» **TASK TO COMPLETE**
Of the material below, the lines to be retyped are those from the line containing "(* ===== verification/YtApi.v ===== *)" through the line containing "call of the", inclusive; reproduce them exactly.
==== DATA EXTRACT ====
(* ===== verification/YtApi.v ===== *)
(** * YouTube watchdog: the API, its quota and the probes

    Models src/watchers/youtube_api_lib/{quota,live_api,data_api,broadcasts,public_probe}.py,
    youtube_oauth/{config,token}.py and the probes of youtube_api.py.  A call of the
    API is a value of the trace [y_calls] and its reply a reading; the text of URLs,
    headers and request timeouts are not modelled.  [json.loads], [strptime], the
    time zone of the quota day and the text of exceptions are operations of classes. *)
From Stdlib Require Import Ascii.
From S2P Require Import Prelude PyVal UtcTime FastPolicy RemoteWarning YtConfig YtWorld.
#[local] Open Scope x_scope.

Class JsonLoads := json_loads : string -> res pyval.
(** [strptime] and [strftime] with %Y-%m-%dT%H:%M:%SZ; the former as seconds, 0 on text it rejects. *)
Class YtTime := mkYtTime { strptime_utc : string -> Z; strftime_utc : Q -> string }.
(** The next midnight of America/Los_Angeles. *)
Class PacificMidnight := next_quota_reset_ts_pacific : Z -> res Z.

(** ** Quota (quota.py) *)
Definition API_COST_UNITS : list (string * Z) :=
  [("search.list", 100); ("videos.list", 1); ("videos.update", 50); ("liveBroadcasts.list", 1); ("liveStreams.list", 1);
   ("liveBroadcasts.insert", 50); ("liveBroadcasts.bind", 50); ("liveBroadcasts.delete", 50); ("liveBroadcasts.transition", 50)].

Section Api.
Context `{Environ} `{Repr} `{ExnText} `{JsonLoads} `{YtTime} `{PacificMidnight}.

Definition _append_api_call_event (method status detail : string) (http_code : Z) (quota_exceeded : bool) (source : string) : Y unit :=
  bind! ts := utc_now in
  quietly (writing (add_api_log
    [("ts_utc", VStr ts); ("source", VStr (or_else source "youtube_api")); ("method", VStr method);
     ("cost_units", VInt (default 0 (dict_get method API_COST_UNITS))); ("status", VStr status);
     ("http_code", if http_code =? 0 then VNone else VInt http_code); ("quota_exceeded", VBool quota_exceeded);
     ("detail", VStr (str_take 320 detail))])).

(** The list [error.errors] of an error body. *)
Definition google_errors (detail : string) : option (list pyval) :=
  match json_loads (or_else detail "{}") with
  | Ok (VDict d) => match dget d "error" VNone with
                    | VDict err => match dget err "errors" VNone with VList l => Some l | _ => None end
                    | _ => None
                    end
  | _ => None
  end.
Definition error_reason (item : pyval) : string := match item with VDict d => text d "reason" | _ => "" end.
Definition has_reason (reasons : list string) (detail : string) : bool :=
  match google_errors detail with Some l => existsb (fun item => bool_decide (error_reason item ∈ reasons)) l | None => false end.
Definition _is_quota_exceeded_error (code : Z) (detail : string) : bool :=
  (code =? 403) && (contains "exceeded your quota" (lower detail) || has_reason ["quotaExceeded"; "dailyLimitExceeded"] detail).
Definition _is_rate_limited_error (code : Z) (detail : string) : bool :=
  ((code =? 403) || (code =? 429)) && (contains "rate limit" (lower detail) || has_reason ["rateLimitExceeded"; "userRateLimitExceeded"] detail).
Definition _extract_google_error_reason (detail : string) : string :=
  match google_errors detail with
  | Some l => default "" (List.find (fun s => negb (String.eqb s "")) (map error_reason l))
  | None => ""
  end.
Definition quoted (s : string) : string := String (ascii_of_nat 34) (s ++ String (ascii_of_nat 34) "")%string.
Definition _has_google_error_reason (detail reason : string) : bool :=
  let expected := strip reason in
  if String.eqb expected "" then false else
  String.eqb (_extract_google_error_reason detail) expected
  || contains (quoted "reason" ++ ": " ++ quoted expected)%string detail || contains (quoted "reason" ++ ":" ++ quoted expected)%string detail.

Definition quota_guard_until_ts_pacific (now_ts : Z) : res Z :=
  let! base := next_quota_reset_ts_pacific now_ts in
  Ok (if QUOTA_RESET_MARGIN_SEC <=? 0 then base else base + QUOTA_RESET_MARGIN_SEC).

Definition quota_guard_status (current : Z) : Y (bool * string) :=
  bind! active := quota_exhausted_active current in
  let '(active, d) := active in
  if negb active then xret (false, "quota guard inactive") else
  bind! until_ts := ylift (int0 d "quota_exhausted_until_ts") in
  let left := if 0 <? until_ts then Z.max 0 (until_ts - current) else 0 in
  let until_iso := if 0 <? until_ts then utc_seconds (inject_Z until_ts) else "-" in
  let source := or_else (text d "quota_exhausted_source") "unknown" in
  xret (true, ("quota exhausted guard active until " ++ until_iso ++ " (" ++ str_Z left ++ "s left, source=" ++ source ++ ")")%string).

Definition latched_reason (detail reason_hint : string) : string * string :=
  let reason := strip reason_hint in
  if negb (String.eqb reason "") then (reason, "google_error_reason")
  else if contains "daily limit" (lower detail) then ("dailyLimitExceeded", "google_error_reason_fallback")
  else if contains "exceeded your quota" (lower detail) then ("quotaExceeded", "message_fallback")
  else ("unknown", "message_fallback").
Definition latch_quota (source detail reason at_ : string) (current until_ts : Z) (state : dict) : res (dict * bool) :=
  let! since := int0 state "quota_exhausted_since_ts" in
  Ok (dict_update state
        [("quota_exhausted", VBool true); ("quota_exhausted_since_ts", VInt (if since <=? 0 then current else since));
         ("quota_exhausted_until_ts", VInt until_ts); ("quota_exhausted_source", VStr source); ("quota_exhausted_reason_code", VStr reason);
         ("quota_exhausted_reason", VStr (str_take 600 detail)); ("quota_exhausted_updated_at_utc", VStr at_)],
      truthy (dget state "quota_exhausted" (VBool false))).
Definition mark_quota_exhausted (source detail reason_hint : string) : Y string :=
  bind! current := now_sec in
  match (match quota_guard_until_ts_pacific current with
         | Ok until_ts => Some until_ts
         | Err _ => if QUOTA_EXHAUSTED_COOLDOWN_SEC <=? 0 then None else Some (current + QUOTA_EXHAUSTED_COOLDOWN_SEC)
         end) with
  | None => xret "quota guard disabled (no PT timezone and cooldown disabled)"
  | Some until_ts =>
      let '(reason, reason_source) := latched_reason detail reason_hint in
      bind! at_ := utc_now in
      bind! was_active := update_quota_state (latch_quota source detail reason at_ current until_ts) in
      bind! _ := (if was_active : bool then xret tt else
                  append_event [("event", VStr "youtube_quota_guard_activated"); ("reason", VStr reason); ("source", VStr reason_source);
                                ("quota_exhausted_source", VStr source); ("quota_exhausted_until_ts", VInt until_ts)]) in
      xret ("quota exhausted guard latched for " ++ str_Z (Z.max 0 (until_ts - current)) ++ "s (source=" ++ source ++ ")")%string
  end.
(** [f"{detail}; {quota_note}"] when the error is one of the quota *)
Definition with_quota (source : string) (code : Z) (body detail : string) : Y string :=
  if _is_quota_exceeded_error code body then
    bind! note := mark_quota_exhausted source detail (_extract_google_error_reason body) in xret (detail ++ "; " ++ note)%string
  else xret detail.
====
==== DATA EXTRACT ====
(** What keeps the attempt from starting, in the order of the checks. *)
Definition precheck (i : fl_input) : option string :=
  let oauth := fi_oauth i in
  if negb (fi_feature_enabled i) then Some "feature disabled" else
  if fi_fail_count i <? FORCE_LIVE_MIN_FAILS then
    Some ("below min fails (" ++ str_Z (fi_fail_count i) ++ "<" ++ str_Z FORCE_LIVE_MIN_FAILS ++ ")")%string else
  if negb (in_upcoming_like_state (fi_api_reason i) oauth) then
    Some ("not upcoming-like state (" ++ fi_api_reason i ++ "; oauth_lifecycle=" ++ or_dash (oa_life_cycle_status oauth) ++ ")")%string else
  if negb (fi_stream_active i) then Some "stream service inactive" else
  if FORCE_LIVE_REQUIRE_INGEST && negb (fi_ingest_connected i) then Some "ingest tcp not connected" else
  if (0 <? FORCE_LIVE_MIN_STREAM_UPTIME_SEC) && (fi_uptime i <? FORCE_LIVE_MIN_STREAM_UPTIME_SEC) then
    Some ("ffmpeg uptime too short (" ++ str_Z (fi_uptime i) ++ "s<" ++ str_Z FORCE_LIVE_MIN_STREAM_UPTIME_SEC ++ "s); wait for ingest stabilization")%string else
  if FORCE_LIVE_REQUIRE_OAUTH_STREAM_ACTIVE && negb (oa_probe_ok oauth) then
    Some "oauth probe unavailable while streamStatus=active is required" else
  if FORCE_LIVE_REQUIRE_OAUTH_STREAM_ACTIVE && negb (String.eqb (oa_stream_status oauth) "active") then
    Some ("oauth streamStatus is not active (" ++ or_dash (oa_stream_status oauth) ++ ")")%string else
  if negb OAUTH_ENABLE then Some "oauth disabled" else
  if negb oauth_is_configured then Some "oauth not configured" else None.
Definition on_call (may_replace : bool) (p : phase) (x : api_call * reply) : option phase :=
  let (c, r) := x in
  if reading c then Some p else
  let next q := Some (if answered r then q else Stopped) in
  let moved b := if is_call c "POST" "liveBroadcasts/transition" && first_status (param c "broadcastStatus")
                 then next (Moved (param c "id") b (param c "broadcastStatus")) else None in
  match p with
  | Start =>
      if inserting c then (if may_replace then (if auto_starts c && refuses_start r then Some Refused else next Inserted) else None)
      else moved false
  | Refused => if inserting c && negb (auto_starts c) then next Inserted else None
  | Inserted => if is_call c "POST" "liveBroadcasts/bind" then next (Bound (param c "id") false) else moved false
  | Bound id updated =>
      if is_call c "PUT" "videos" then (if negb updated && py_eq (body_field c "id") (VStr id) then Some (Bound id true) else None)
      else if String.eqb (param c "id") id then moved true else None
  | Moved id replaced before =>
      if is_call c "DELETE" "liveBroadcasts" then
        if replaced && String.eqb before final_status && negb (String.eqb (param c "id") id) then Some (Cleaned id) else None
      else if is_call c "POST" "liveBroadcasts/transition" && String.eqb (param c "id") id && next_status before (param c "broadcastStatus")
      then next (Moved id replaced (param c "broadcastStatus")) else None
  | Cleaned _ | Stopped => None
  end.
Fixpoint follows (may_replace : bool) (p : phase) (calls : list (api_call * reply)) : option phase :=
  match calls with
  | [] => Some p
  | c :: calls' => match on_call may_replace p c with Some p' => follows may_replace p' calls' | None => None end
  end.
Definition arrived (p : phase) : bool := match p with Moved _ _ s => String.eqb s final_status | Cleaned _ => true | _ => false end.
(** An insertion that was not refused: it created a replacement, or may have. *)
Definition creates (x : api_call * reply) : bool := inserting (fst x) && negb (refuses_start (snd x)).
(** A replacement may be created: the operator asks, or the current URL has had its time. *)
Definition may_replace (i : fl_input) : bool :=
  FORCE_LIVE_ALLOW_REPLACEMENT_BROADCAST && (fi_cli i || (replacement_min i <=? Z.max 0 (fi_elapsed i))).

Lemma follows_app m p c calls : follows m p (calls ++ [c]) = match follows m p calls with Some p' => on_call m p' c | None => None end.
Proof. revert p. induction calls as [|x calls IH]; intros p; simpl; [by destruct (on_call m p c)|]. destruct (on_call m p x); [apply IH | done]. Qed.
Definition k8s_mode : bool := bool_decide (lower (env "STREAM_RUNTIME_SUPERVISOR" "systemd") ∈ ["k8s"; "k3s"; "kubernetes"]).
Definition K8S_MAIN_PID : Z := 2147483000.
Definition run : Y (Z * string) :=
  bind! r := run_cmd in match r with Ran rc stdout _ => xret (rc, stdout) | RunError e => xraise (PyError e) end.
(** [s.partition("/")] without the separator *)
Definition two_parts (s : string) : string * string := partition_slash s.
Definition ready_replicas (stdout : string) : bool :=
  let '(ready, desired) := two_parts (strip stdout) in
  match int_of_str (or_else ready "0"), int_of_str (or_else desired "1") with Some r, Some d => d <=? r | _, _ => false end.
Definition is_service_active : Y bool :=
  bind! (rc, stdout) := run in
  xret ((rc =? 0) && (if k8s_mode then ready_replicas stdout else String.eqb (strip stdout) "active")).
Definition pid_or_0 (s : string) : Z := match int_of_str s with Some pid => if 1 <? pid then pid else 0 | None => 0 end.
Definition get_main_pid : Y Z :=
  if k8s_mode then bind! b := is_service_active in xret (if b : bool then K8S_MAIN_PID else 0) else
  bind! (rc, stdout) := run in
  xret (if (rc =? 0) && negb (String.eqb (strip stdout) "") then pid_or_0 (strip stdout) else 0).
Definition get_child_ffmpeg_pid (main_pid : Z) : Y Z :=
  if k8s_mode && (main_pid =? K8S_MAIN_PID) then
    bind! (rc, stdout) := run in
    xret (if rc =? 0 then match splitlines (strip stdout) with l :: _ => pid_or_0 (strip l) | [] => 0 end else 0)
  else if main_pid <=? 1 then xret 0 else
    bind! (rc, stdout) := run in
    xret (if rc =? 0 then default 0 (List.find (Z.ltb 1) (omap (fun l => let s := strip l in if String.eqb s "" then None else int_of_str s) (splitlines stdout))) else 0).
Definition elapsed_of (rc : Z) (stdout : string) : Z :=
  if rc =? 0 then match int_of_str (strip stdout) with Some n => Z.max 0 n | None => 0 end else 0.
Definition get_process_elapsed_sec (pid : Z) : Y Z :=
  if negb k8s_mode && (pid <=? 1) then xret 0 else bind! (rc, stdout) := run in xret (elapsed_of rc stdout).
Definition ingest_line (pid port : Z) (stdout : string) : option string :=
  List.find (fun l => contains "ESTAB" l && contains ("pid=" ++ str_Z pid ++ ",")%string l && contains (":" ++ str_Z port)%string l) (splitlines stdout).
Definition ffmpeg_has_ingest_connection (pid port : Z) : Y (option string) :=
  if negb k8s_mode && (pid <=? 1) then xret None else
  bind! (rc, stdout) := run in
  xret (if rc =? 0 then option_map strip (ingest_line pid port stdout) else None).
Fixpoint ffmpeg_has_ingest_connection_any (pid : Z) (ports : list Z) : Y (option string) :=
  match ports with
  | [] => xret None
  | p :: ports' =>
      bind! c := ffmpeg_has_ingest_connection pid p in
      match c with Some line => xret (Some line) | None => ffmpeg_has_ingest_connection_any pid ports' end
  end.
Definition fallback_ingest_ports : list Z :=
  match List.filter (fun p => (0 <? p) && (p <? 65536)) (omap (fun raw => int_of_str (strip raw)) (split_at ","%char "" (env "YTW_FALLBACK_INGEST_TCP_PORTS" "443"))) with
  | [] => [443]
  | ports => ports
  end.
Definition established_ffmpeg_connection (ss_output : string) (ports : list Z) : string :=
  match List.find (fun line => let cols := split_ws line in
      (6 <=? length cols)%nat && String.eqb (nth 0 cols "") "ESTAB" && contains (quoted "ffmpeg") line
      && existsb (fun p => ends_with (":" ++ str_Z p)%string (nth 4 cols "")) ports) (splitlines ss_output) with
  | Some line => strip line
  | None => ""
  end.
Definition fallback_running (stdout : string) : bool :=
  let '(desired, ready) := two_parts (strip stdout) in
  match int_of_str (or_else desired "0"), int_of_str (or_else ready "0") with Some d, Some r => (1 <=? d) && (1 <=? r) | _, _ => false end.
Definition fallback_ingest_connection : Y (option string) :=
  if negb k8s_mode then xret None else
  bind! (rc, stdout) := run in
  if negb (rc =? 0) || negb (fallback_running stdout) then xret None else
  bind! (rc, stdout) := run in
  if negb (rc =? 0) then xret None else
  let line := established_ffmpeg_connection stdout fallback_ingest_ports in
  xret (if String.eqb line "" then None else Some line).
====
==== DATA EXTRACT ====
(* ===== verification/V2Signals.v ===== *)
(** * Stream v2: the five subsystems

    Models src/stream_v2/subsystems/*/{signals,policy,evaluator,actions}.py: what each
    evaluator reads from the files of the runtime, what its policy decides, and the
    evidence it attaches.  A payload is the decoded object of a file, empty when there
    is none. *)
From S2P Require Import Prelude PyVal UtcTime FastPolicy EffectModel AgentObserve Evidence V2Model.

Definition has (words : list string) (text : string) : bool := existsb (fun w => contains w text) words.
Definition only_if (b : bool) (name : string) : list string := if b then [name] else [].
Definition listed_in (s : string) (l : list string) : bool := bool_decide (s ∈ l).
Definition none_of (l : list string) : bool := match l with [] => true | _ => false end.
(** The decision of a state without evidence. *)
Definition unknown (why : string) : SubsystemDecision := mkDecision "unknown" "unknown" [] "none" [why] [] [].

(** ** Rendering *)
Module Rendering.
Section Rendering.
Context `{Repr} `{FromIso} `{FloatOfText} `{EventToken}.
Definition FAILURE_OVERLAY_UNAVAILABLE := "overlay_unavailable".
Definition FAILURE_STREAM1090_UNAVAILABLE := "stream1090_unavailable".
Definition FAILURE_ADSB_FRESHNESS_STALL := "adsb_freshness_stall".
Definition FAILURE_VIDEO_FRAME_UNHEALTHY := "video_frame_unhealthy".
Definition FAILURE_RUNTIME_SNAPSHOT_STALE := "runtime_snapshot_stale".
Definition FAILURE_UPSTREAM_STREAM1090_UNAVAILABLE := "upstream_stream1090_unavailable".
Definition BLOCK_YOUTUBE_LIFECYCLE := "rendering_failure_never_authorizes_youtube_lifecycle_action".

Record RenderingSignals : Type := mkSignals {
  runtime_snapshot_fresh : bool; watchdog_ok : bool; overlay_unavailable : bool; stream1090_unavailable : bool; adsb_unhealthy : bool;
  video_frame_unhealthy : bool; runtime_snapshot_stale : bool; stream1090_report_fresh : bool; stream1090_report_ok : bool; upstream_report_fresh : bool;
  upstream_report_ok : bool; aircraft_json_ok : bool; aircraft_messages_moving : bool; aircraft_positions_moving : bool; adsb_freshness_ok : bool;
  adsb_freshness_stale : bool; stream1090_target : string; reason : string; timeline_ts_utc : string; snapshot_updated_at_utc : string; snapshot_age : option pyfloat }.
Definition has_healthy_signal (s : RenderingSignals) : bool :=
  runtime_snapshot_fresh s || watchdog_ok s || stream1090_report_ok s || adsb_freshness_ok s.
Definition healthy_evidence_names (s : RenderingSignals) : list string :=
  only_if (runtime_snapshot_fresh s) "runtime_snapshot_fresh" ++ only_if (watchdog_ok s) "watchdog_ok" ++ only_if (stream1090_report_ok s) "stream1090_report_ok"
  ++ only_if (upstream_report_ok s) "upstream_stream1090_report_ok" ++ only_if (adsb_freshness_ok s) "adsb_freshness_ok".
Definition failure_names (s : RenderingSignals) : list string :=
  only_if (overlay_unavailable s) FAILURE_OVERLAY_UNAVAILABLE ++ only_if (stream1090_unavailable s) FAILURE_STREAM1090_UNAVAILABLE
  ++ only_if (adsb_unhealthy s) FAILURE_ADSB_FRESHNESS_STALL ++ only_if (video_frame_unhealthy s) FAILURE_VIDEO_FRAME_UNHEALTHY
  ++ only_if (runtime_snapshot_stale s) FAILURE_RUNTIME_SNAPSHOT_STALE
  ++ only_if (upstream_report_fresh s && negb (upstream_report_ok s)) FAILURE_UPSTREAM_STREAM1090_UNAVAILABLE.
====
» **WRITTEN REPLY**
(* ===== verification/YtApi.v ===== *)
(** * YouTube watchdog: the API, its quota and the probes

    Models src/watchers/youtube_api_lib/{quota,live_api,data_api,broadcasts,public_probe}.py,
    youtube_oauth/{config,token}.py and the probes of youtube_api.py.  A call of the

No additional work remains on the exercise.